• Work to be completed: An exact, complete copy of the lines below is the expected answer.

• Listed entries:
*** Block opens ***

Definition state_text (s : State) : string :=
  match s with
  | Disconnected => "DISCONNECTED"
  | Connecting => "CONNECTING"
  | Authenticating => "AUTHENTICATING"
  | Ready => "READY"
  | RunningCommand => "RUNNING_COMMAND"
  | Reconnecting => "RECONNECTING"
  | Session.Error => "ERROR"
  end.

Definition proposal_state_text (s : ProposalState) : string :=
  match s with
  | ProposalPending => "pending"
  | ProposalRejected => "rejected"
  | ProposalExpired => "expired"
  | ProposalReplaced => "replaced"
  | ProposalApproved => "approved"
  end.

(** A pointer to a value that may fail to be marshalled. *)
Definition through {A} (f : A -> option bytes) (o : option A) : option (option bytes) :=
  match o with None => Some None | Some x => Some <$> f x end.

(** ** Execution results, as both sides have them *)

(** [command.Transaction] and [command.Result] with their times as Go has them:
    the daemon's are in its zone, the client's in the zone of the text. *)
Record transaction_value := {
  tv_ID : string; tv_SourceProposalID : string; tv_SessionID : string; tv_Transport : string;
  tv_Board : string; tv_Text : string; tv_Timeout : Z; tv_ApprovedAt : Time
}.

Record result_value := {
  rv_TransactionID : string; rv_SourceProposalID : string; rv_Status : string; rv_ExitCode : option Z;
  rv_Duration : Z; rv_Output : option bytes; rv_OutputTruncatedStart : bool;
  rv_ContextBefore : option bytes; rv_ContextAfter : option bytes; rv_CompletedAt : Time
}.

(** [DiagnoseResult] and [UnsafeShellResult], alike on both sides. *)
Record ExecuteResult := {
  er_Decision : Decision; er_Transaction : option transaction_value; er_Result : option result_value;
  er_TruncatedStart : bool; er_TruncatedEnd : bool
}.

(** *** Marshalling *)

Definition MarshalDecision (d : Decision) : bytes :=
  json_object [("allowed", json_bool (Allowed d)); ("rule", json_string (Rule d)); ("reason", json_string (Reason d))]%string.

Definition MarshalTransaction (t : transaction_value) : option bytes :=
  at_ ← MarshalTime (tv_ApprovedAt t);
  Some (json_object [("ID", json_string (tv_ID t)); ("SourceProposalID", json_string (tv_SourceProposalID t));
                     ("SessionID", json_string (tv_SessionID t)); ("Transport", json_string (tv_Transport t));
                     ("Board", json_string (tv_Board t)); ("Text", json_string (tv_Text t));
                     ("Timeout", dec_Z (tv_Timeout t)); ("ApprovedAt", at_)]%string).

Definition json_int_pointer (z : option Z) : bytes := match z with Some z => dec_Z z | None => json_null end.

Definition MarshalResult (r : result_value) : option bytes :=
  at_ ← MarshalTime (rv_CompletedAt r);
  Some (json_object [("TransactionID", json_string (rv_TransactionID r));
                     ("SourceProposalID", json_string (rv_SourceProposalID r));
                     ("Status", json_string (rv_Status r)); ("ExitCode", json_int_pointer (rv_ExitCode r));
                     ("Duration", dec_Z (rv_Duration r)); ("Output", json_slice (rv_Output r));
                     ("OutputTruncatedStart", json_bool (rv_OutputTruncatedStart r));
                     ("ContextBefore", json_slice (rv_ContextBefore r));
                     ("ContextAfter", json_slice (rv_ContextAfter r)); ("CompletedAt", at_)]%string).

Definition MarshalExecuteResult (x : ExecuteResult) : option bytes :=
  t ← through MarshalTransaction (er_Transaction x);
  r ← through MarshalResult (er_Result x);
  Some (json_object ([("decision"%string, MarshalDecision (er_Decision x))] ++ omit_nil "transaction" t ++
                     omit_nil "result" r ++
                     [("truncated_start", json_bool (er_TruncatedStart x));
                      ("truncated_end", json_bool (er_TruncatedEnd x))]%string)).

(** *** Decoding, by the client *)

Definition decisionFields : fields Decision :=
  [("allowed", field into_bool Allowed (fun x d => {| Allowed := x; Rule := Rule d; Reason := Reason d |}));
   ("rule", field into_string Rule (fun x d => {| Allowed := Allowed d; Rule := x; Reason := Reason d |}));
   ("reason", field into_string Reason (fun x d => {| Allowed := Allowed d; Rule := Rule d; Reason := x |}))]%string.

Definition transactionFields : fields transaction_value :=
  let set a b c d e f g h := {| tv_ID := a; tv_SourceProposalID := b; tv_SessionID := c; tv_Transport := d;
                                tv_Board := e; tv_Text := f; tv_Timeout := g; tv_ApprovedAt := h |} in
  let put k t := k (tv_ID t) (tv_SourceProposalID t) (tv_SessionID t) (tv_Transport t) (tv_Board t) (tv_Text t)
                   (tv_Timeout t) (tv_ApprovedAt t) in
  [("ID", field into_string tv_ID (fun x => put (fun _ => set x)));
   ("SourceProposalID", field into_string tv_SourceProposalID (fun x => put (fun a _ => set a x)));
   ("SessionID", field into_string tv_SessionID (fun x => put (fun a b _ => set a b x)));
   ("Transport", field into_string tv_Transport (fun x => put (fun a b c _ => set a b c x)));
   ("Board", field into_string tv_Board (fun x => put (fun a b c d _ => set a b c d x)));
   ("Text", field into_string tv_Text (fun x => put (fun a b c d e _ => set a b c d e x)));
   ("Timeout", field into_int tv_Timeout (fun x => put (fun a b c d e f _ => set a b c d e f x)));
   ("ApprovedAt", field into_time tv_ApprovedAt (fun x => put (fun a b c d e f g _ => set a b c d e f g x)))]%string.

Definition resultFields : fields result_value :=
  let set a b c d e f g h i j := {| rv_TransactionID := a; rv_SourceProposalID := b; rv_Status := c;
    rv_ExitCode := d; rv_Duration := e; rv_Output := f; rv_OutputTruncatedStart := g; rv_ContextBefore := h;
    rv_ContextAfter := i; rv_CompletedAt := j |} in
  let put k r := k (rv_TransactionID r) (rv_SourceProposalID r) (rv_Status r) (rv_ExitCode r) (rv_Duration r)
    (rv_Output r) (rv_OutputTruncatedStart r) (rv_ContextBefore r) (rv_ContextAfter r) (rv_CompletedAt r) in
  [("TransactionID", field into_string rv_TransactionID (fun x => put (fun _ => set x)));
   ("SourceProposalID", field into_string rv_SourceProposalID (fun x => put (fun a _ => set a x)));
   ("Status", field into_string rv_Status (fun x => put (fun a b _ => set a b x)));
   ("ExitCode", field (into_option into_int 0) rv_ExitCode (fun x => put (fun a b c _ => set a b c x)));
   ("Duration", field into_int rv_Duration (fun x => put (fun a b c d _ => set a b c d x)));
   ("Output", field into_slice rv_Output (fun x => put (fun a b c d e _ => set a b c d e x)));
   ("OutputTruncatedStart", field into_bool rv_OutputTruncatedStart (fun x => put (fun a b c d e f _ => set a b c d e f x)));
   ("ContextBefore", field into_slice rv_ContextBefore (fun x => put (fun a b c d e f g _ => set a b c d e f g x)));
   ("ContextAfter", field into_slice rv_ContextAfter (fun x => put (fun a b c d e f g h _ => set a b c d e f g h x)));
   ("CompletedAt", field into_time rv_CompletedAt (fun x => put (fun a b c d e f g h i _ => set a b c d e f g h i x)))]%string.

*** Block closes ***

• Completed exercise:
Definition state_text (s : State) : string :=
  match s with
  | Disconnected => "DISCONNECTED"
  | Connecting => "CONNECTING"
  | Authenticating => "AUTHENTICATING"
  | Ready => "READY"
  | RunningCommand => "RUNNING_COMMAND"
  | Reconnecting => "RECONNECTING"
  | Session.Error => "ERROR"
  end.

Definition proposal_state_text (s : ProposalState) : string :=
  match s with
  | ProposalPending => "pending"
  | ProposalRejected => "rejected"
  | ProposalExpired => "expired"
  | ProposalReplaced => "replaced"
  | ProposalApproved => "approved"
  end.

(** A pointer to a value that may fail to be marshalled. *)
Definition through {A} (f : A -> option bytes) (o : option A) : option (option bytes) :=
  match o with None => Some None | Some x => Some <$> f x end.

(** ** Execution results, as both sides have them *)

(** [command.Transaction] and [command.Result] with their times as Go has them:
    the daemon's are in its zone, the client's in the zone of the text. *)
Record transaction_value := {
  tv_ID : string; tv_SourceProposalID : string; tv_SessionID : string; tv_Transport : string;
  tv_Board : string; tv_Text : string; tv_Timeout : Z; tv_ApprovedAt : Time
}.

Record result_value := {
  rv_TransactionID : string; rv_SourceProposalID : string; rv_Status : string; rv_ExitCode : option Z;
  rv_Duration : Z; rv_Output : option bytes; rv_OutputTruncatedStart : bool;
  rv_ContextBefore : option bytes; rv_ContextAfter : option bytes; rv_CompletedAt : Time
}.

(** [DiagnoseResult] and [UnsafeShellResult], alike on both sides. *)
Record ExecuteResult := {
  er_Decision : Decision; er_Transaction : option transaction_value; er_Result : option result_value;
  er_TruncatedStart : bool; er_TruncatedEnd : bool
}.

(** *** Marshalling *)

Definition MarshalDecision (d : Decision) : bytes :=
  json_object [("allowed", json_bool (Allowed d)); ("rule", json_string (Rule d)); ("reason", json_string (Reason d))]%string.

Definition MarshalTransaction (t : transaction_value) : option bytes :=
  at_ ← MarshalTime (tv_ApprovedAt t);
  Some (json_object [("ID", json_string (tv_ID t)); ("SourceProposalID", json_string (tv_SourceProposalID t));
                     ("SessionID", json_string (tv_SessionID t)); ("Transport", json_string (tv_Transport t));
                     ("Board", json_string (tv_Board t)); ("Text", json_string (tv_Text t));
                     ("Timeout", dec_Z (tv_Timeout t)); ("ApprovedAt", at_)]%string).

Definition json_int_pointer (z : option Z) : bytes := match z with Some z => dec_Z z | None => json_null end.

Definition MarshalResult (r : result_value) : option bytes :=
  at_ ← MarshalTime (rv_CompletedAt r);
  Some (json_object [("TransactionID", json_string (rv_TransactionID r));
                     ("SourceProposalID", json_string (rv_SourceProposalID r));
                     ("Status", json_string (rv_Status r)); ("ExitCode", json_int_pointer (rv_ExitCode r));
                     ("Duration", dec_Z (rv_Duration r)); ("Output", json_slice (rv_Output r));
                     ("OutputTruncatedStart", json_bool (rv_OutputTruncatedStart r));
                     ("ContextBefore", json_slice (rv_ContextBefore r));
                     ("ContextAfter", json_slice (rv_ContextAfter r)); ("CompletedAt", at_)]%string).

Definition MarshalExecuteResult (x : ExecuteResult) : option bytes :=
  t ← through MarshalTransaction (er_Transaction x);
  r ← through MarshalResult (er_Result x);
  Some (json_object ([("decision"%string, MarshalDecision (er_Decision x))] ++ omit_nil "transaction" t ++
                     omit_nil "result" r ++
                     [("truncated_start", json_bool (er_TruncatedStart x));
                      ("truncated_end", json_bool (er_TruncatedEnd x))]%string)).

(** *** Decoding, by the client *)

Definition decisionFields : fields Decision :=
  [("allowed", field into_bool Allowed (fun x d => {| Allowed := x; Rule := Rule d; Reason := Reason d |}));
   ("rule", field into_string Rule (fun x d => {| Allowed := Allowed d; Rule := x; Reason := Reason d |}));
   ("reason", field into_string Reason (fun x d => {| Allowed := Allowed d; Rule := Rule d; Reason := x |}))]%string.

Definition transactionFields : fields transaction_value :=
  let set a b c d e f g h := {| tv_ID := a; tv_SourceProposalID := b; tv_SessionID := c; tv_Transport := d;
                                tv_Board := e; tv_Text := f; tv_Timeout := g; tv_ApprovedAt := h |} in
  let put k t := k (tv_ID t) (tv_SourceProposalID t) (tv_SessionID t) (tv_Transport t) (tv_Board t) (tv_Text t)
                   (tv_Timeout t) (tv_ApprovedAt t) in
  [("ID", field into_string tv_ID (fun x => put (fun _ => set x)));
   ("SourceProposalID", field into_string tv_SourceProposalID (fun x => put (fun a _ => set a x)));
   ("SessionID", field into_string tv_SessionID (fun x => put (fun a b _ => set a b x)));
   ("Transport", field into_string tv_Transport (fun x => put (fun a b c _ => set a b c x)));
   ("Board", field into_string tv_Board (fun x => put (fun a b c d _ => set a b c d x)));
   ("Text", field into_string tv_Text (fun x => put (fun a b c d e _ => set a b c d e x)));
   ("Timeout", field into_int tv_Timeout (fun x => put (fun a b c d e f _ => set a b c d e f x)));
   ("ApprovedAt", field into_time tv_ApprovedAt (fun x => put (fun a b c d e f g _ => set a b c d e f g x)))]%string.

Definition resultFields : fields result_value :=
  let set a b c d e f g h i j := {| rv_TransactionID := a; rv_SourceProposalID := b; rv_Status := c;
    rv_ExitCode := d; rv_Duration := e; rv_Output := f; rv_OutputTruncatedStart := g; rv_ContextBefore := h;
    rv_ContextAfter := i; rv_CompletedAt := j |} in
  let put k r := k (rv_TransactionID r) (rv_SourceProposalID r) (rv_Status r) (rv_ExitCode r) (rv_Duration r)
    (rv_Output r) (rv_OutputTruncatedStart r) (rv_ContextBefore r) (rv_ContextAfter r) (rv_CompletedAt r) in
  [("TransactionID", field into_string rv_TransactionID (fun x => put (fun _ => set x)));
   ("SourceProposalID", field into_string rv_SourceProposalID (fun x => put (fun a _ => set a x)));
   ("Status", field into_string rv_Status (fun x => put (fun a b _ => set a b x)));
   ("ExitCode", field (into_option into_int 0) rv_ExitCode (fun x => put (fun a b c _ => set a b c x)));
   ("Duration", field into_int rv_Duration (fun x => put (fun a b c d _ => set a b c d x)));
   ("Output", field into_slice rv_Output (fun x => put (fun a b c d e _ => set a b c d e x)));
   ("OutputTruncatedStart", field into_bool rv_OutputTruncatedStart (fun x => put (fun a b c d e f _ => set a b c d e f x)));
   ("ContextBefore", field into_slice rv_ContextBefore (fun x => put (fun a b c d e f g _ => set a b c d e f g x)));
   ("ContextAfter", field into_slice rv_ContextAfter (fun x => put (fun a b c d e f g h _ => set a b c d e f g h x)));
   ("CompletedAt", field into_time rv_CompletedAt (fun x => put (fun a b c d e f g h i _ => set a b c d e f g h i x)))]%string.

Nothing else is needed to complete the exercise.